Process Improvement Essentials: CMMI, Six SIGMA, and ISO 9001

4.11. 11. Periodic Reassessment

To successfully sustain your process program over time, so that it develops in sync with your business operations and in line with the responsibilities of your workforce, you will need to periodically assess the program.

After all, business changes over time. Objectives change. Technologies change. People change. Your process program, being a reflection of your business activities then, should also be expected to change.

As discussed in "6. Active Feedback Mechanisms," earlier in this chapter, you can support this by setting into place a series of feedback mechanisms within your business units. These mechanisms give your people a path for making improvement suggestions over time. At the same time (as discussed earlier in "3. Participate"), you, your process teams, and your executive management have all been actively involved in monitoring the program and in assessing its effectiveness on a daily basis. The result is that your organization should be able to accumulate a good foundation of improvement information that can be used to refine program operations.
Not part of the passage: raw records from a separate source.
(* ===== verification/FusionObject.v ===== *)
(** * A section's local references, assembled and linked

    The whole way of a section whose fixups refer to local labels: the three
    passes of gas/write.c over its fixups, the relocation section in the object
    file, and the linker's pass over it.  The lemmas on one fixup are in
    FusionChain.v. *)
From S2P Require Import Prelude FusionIsa Endian BfdReloc FusionReloc ElfReloc FusionLink.
From S2P Require Import GasState FusionParse FusionAsm FusionFix GasWrite FusionChain.
#[local] Open Scope Z_scope.

(** ** Changing a word of the image *)

(** [x'] is [x] with other bytes, as many. *)
Definition rewritten (x x' : frag) : Prop :=
  exists l, x' = with_bytes x l /\ length l = length (fr_literal x).

Lemma rewritten_refl (x : frag) : rewritten x x.
Proof. exists (fr_literal x). split; [by destruct x|done]. Qed.

Lemma rewritten_trans (x y z : frag) : rewritten x y -> rewritten y z -> rewritten x z.
Proof.
  intros (l & -> & Hl) (k & -> & Hk). exists k. split; [done|]. cbn in Hk. by rewrite Hk.
Qed.

Lemma image_insert_bytes (fs : list frag) (n : nat) (x : frag) (l : list Z) :
  bytes_ok (image fs) -> fs !! n = Some x -> bytes_ok l ->
  bytes_ok (image (<[n := with_bytes x l]> fs)).
Proof.
  intros Hb Hx Hl. rewrite (image_split fs n x Hx) in Hb.
  rewrite (image_split _ n (with_bytes x l)) by (apply list_lookup_insert_eq; by eapply lookup_lt_Some).
  rewrite take_insert_ge, drop_insert_lt by lia.
  apply Forall_app in Hb as [H1 Hb]. apply Forall_app in Hb as [H2 H3].
  apply Forall_app. split; [done|]. apply Forall_app. by split.
Qed.

Lemma image_insert_outside (fs : list frag) (n : nat) (x : frag) (l : list Z) (p : Z) :
  laid_out fs -> fs !! n = Some x -> same_outside (fr_literal x) l p 4 ->
  same_outside (image fs) (image (<[n := with_bytes x l]> fs)) (fr_address x + p) 4.
Proof.
  intros Hlay Hx [Hlen Hout]. split; [by apply (image_length_insert _ _ x)|]. intros j Hj.
  rewrite (Hlay n x Hx) in Hj. rewrite (image_split fs n x Hx).
  rewrite (image_split _ n (with_bytes x l)) by (apply list_lookup_insert_eq; by eapply lookup_lt_Some).
  rewrite take_insert_ge, drop_insert_lt by lia. cbn [fr_literal with_bytes].
  set (a := image (take n fs)) in *. specialize (Hout (j - Z.of_nat (length a))).
  unfold rd in *. destruct (Z.leb_spec 0 j); [|done].
  destruct (decide (Z.to_nat j < length a)%nat).
  { by rewrite !lookup_app_l by lia. }
  rewrite !(lookup_app_r a) by lia.
  rewrite (proj2 (Z.leb_le 0 _)) in Hout by lia.
  replace (Z.to_nat (j - Z.of_nat (length a))) with (Z.to_nat j - length a)%nat in Hout by lia.
  destruct (decide (Z.to_nat j - length a < length l)%nat).
  - rewrite !lookup_app_l by lia. apply Hout. lia.
  - rewrite !lookup_app_r by lia. by rewrite Hlen.
Qed.

(** ** The passes over the fixups *)

Lemma fix_loop_step (body : fixS -> M fixS) (pre rest : list fixS) (f f' : fixS) (n : nat) (g g1 : gas) :
  fixes g = pre ++ f :: rest -> body f g = Ret (f', g1) -> fixes g1 = fixes g ->
  fix_loop body (S n) (length pre) g
  = fix_loop body n (length (pre ++ [f'])) (set_fixes ((pre ++ [f']) ++ rest) g1).
Proof.
  intros Hg Hb Hg1. cbn [fix_loop]. erewrite mbind_ret; [|by rewrite Hg, list_lookup_middle].
  pnext Hb. erewrite mbind_ret; [|reflexivity].
  rewrite length_app, Hg1, Hg, insert_app_r_alt, Nat.sub_diag by lia. cbn.
  by rewrite <- app_assoc, Nat.add_1_r.
Qed.

(** A reference: a fixup, the label it names, the frag it lies in with its
    number, and the instruction it is for. *)
Record ref : Type := mk_ref {
  rf_fix : fixS;
  rf_sym : symbolS;
  rf_index : nat;
  rf_frag : frag;
  rf_insn : insn
}.

Definition place (r : ref) : Z := fr_address (rf_frag r) + fx_where (rf_fix r).

(** The two words do not overlap. *)
Definition places_apart (r1 r2 : ref) : Prop := place r1 + 4 <= place r2 \/ place r2 + 4 <= place r1.

Section object.
  Context {symtab : SymTab} {tab : WriteTab}.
The balance to seek in refining your program comes with the frequency of updates. Continuous improvement is the governing theme in almost all process and quality management systems. But that doesn't mean constant change. In fact, one could argue that too much improvement can actually wreak more havoc than no improvement at all. Process programs are intended to help an organization achieve a degree of operational stability. And for this to be true, the program itself must achieve a degree of stability.

This brings us to the concept of strategic reassessment.

The idea here is that the organization should reassess its program at set strategic intervals. In well-designed systems, business success ties closely to process program success. To help keep the two in line, you and your process teams should plan to review the program in depth at certain defined intervals. And the organization as a whole should be aware of these intervals.

The frequency here naturally depends on the particulars of your program. In dynamic organizations in emerging markets, with new processes, the reassessment period could be as short as every six months. For more stable businesses, in mature industries, and using well-refined processes, the period might be every three years or so.

But in each case, the strategy is the same: to refresh the program as needed for its next cycle of productivity.

Chapter 3 looked at the steps you typically undertake to establish a process program within an organization. Some of those steps included establishing your process objectives, performing an analysis of existing business practices, and then creating and refining processes to better tie the practices to the objectives. These happen to be the same kinds of steps you'll take when you conduct a reassessment. It represents its own process improvement project, and so it should be treated as such, coordinated through the organization as both an executive and strategic effort.

In brief, there are 10 steps you usually follow when coordinating a reassessment of your program. Here they are:

  1. Establish the reassessment period and scope, and communicate it to the organization.

  2. Collect feedback and observations over time, positioning for reassessment.

  3. Plan the reassessment activities.

  4. Announce the reassessment initiative to impacted business groups.

  5. Create improvement data review committees (as appropriate).

  6. Create improvement teams as appropriate.

  7. Conduct reassessment activities.

  8. Analyze, validate, and prioritize assessment results.

  9. Create improvement plans.

  10. Implement improvement plans.

These steps will help you execute the reassessment in a smooth manner, and in a way that involves as many of your line people as practical. The push of this approach is to first establish the assessment interval. This will help orient people as to how often they can expect the program to change. This will steer them away from making frequent and willy-nilly recommendations, and focus their inputs where they will have the most impact. Next is the action to conscientiously collect and store feedback and observation improvement data over the time between intervals. Don't simply rely on the assessment period to find out what you might need to do. Reference all the data your people have been providing you. Then thoroughly plan the assessment activities. You want to have a solid pan here for two reasons. One, you'll no doubt have limited time to perform the assessment. Two, you'll want to coordinate assessment activities in a way that reaches the broadest groups of people while intruding on normal work duties as little as possible.

After that, you should appoint people inside the organization to participate in the assessment activities. You'll want groups to evaluate existing process improvement recommendations, and you'll want groups who can go out and investigate current activities across the organization.

Once the planned activities have been conducted, you should have the groups analyze, validate, and prioritize improvement opportunities according to their potential impact and their promise of positive influence on business activities. From this, you can begin to create improvement proposals that address specific ways in which the elements of your process program can be adjusted or refined to increase efficiencies.

After a review and a decision as to which improvements might work best for the organization at this point in time, you can move to implement the refinements.

For some, the effort of conducting periodic reassessments of your process program may seem like a major task. And in fact, it should be treated as a serious effort. It is certainly a significant and important task. But similar energies are spent on business infrastructures and regulatory positions all the time. Why shouldn't similar energies be spent on the program that guides what might be a major portion of the business?

The sustainability of any process program is one of the surest guarantors of success that a program can demonstrate. And effective sustainment comes from ensuring that your program retains its business relevance in the organization. This relevance links your program to productivity, to workplace efficiencies, and to acceptance by the work force. At the same time, it serves as one of the key controllable assets that drive achievement of business objectives. Given all this, periodic reassessment might well be considered as basic a practice as changing the oil in your car or replacing the filter in your air conditioner.